Le saviez-vous ? L’usage de l’eau en France


La sécheresse historique, qui n’est sans doute qu’une des premières manifestations du chaos climatique qui se développe, interroge sur la consommation d’eau.


Quelques chiffres sur nos usages de l'eau.

Lorsqu’on parle «d’économiser» ce précieux liquide, de «faire attention», on pense souvent à son usage «domestique». Celui des particuliers. L’eau que nous utilisons au quotidien pour boire, cuisiner, se laver, nettoyer… En réalité, cette consommation ne représente qu’une petite partie de toute l’eau consommée. Chaque année, ce sont 33 milliards de m3 qui sont «prélevés» en France. Sur cette quantité :

  • 48% est utilisée par l’agriculture. Donc près d’un litre sur deux. C’est, de très loin, la première dépense en eau. Beaucoup plus préoccupant, la moitié de cette immense quantité est consommée par une seule culture : celle du maïs. Oui, 25% de toute l’eau consommée en France sert à irriguer la culture intensive de maïs. Mais pourquoi ? Pour le bétail. Les humains consomment peu de cette céréale. Il est destiné à engraisser les animaux d’élevage, essentiellement les bovins. Un seul hectare de maïs – c’est à dire 100m sur 100m – consomme jusqu’à 3 millions de litres d’eau par an !
  • 28% de l’eau est destinée à un usage industriel et énergétique. C’est-à-dire qu’une partie sert à refroidir les centrales et s’évapore, une partie pour fabriquer des biens, transformer des produits…
  • Et enfin, 24% seulement de l’eau prélevée sert aux usages domestiques quotidiens des 67 millions de français, douches, bain, boisson…
  • Le gaspillage d’eau potable est énorme. On estime qu’un litre sur cinq est perdu dans des fuites de canalisations en France. 1,3 milliard de mètres cube traités par les usines d’épuration n’arrivent jamais au robinet, 20 % des volumes perdus, mais payés par les consommateurs. Cette eau qui fuit retourne toutefois dans la terre et peut rejoindre les nappes phréatiques.
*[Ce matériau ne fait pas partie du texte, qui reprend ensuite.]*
(* ===== verification/SessionSubscriptions.v ===== *)
(** * The subscriptions of a session

    Models [async-opcua-server/src/subscriptions/session_subscriptions.rs] (all of its services, the
    publish queue, acknowledgements, retransmission, the tick over all subscriptions) and
    [consume_results] of [node_manager/utils/result.rs].

    The response channel of a publish request is its identifier, and what is sent on the channels is
    recorded in [ss_sent].  The owner, the session object, the type tree and the node managers do not
    change the behaviour modelled here and are left out; the permission check of events is a
    parameter. *)

From S2P Require Import Prelude Text Float StatusCode NumericRange Variant Limits DataChangeFilter MonitoredItem.
From S2P Require Import Subscription RetransmissionQueue.

(** ** Diagnostics *)

Definition OPERATIONAL_LEVEL_SYMBOLIC_ID : Z := 0x20.
Definition OPERATIONAL_LEVEL_LOCALIZED_TEXT : Z := 0x40.
Definition OPERATIONAL_LEVEL_ADDITIONAL_INFO : Z := 0x80.
Definition OPERATIONAL_LEVEL_INNER_STATUS_CODE : Z := 0x100.
Definition OPERATIONAL_LEVEL_INNER_DIAGNOSTICS : Z := 0x200.
(** [DiagnosticBits::contains]. *)
Definition contains_bits (bits flag : Z) : bool := Z.land bits flag =? flag.

Definition keep_if {T} (b : bool) (o : option T) : option T := if b then o else None.

Fixpoint filter_diagnostic_info (bits : Z) (info : DiagnosticInfo) : DiagnosticInfo :=
  match info with
  | DiagInfo symbolic_id namespace_uri locale localized_text additional_info inner_status_code inner =>
      DiagInfo (keep_if (contains_bits bits OPERATIONAL_LEVEL_SYMBOLIC_ID) symbolic_id) namespace_uri locale
        (keep_if (contains_bits bits OPERATIONAL_LEVEL_LOCALIZED_TEXT) localized_text)
        (keep_if (contains_bits bits OPERATIONAL_LEVEL_ADDITIONAL_INFO) additional_info)
        (keep_if (contains_bits bits OPERATIONAL_LEVEL_INNER_STATUS_CODE) inner_status_code)
        (if contains_bits bits OPERATIONAL_LEVEL_INNER_DIAGNOSTICS
         then match inner with Some d => Some (filter_diagnostic_info bits d) | None => None end
         else None)
  end.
Ces chiffres peu connus donnent un autre vision de la sécheresse et des solutions pour y répondre. Par ordre de priorité, d’abord, limiter en urgence l’agriculture intensive, les monocultures, diminuer massivement la consommation de viande. Le maïs qui nourrit les bovins consomme plus que tous les français réunis. C’est la première dépense en eau, largement devant toutes les autres.

Ensuite, améliorer le réseau de canalisations pour enrayer le gaspillage. Puis réduire l’usage par l’industrie. Et enfin, responsabiliser la consommation individuelle. Les fameux «petits gestes», mais qui pèsent finalement un poids dérisoire par rapport à tout le reste.